PROVIDED RECORDS Start Marker

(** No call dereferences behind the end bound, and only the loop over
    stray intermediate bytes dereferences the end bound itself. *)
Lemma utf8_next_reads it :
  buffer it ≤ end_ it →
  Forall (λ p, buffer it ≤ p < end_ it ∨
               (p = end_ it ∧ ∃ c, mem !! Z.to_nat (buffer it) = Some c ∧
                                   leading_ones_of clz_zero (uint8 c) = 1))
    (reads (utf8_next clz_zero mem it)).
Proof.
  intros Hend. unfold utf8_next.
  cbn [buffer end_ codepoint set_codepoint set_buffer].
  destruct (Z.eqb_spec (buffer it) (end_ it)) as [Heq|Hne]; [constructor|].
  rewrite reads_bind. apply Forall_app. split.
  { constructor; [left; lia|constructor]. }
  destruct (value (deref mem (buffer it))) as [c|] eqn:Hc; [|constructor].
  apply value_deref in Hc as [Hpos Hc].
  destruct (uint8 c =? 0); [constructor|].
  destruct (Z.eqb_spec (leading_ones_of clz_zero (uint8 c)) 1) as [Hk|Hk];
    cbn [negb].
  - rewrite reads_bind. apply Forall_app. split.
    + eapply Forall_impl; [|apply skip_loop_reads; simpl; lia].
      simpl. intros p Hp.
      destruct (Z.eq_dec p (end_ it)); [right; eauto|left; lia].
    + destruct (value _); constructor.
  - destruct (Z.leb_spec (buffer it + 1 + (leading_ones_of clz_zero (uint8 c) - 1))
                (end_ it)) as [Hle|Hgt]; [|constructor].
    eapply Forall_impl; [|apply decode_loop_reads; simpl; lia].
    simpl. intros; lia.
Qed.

PROVIDED RECORDS End Marker
PROVIDED RECORDS Start Marker

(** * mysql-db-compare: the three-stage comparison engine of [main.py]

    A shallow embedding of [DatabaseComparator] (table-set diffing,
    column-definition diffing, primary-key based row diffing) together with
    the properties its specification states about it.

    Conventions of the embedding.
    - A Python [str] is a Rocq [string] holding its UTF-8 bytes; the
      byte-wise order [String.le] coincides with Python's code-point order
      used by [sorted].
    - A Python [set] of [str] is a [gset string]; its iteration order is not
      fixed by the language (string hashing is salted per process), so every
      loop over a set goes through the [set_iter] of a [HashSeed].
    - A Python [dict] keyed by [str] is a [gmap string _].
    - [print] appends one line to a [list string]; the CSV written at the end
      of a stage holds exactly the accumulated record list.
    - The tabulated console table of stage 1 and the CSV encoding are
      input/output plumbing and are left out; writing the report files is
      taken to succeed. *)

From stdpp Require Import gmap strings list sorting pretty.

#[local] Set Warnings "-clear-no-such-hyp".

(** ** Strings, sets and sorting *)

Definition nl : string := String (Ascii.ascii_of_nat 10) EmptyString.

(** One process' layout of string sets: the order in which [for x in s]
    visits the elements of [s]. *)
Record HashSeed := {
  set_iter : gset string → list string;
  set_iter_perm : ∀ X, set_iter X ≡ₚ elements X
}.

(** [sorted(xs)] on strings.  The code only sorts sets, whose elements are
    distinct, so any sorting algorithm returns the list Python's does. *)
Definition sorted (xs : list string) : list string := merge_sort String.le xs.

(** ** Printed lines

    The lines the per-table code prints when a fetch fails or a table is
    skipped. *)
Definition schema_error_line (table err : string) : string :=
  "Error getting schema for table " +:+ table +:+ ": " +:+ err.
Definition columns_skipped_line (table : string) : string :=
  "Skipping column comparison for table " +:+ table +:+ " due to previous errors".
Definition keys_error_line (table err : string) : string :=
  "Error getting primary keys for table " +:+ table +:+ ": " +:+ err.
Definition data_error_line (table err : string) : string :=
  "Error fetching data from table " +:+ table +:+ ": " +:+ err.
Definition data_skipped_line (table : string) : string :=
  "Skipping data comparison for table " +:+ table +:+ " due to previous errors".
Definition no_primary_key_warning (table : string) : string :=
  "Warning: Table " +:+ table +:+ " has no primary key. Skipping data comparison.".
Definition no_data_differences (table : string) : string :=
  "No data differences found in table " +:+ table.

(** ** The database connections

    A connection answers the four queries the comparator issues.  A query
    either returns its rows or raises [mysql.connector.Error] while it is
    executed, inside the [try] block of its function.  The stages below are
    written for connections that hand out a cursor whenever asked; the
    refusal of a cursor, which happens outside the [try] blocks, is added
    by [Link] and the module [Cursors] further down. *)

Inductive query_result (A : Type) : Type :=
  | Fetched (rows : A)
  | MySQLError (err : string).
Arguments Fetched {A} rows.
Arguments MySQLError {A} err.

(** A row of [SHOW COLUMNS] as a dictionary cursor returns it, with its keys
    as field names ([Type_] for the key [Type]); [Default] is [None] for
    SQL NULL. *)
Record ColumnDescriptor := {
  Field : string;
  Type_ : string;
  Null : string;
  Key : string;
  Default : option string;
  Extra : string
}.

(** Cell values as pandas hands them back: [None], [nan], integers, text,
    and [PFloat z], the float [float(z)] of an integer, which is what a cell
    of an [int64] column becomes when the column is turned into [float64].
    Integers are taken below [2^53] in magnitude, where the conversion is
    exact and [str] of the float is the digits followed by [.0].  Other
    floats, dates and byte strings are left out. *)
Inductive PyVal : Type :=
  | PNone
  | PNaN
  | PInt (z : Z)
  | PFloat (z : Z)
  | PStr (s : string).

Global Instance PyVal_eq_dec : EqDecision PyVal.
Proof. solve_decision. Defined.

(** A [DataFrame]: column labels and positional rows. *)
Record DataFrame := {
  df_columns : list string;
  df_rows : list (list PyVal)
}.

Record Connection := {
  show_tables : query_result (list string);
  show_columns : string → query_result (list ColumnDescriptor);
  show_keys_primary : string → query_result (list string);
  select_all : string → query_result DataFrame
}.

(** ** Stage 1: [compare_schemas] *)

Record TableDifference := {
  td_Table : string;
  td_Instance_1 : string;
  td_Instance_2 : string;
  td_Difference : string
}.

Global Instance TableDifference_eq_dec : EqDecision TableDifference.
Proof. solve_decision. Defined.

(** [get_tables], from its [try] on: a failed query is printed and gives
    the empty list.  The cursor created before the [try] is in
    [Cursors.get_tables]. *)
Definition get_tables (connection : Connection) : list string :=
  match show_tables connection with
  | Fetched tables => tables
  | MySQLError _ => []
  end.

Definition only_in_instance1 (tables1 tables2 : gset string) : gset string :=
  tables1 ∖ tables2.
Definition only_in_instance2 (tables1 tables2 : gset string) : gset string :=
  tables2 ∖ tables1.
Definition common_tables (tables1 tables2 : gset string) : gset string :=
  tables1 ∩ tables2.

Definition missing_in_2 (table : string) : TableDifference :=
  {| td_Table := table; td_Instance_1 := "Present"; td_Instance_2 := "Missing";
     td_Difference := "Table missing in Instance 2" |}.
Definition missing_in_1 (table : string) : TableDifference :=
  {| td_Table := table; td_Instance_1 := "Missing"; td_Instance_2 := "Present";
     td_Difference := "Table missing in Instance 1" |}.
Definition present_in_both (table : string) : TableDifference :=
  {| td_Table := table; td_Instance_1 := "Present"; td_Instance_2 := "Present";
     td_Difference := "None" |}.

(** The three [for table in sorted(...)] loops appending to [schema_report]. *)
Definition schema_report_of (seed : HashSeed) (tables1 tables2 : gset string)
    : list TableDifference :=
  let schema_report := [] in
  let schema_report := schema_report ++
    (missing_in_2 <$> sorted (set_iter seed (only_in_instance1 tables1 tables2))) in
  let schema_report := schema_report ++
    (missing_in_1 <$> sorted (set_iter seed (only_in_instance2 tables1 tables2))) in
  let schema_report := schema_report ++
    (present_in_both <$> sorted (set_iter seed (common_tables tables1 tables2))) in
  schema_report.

PROVIDED RECORDS End Marker

→ **TASK GOAL**
There is a line with "(** No call" and a line with "constructor; [left; lia|constructor]." above. Copy exactly those two lines and all lines between them, with nothing else.

→ **WRITTEN REPLY**
(** No call dereferences behind the end bound, and only the loop over
    stray intermediate bytes dereferences the end bound itself. *)
Lemma utf8_next_reads it :
  buffer it ≤ end_ it →
  Forall (λ p, buffer it ≤ p < end_ it ∨
               (p = end_ it ∧ ∃ c, mem !! Z.to_nat (buffer it) = Some c ∧
                                   leading_ones_of clz_zero (uint8 c) = 1))
    (reads (utf8_next clz_zero mem it)).
Proof.
  intros Hend. unfold utf8_next.
  cbn [buffer end_ codepoint set_codepoint set_buffer].
  destruct (Z.eqb_spec (buffer it) (end_ it)) as [Heq|Hne]; [constructor|].
  rewrite reads_bind. apply Forall_app. split.
  { constructor; [left; lia|constructor]. }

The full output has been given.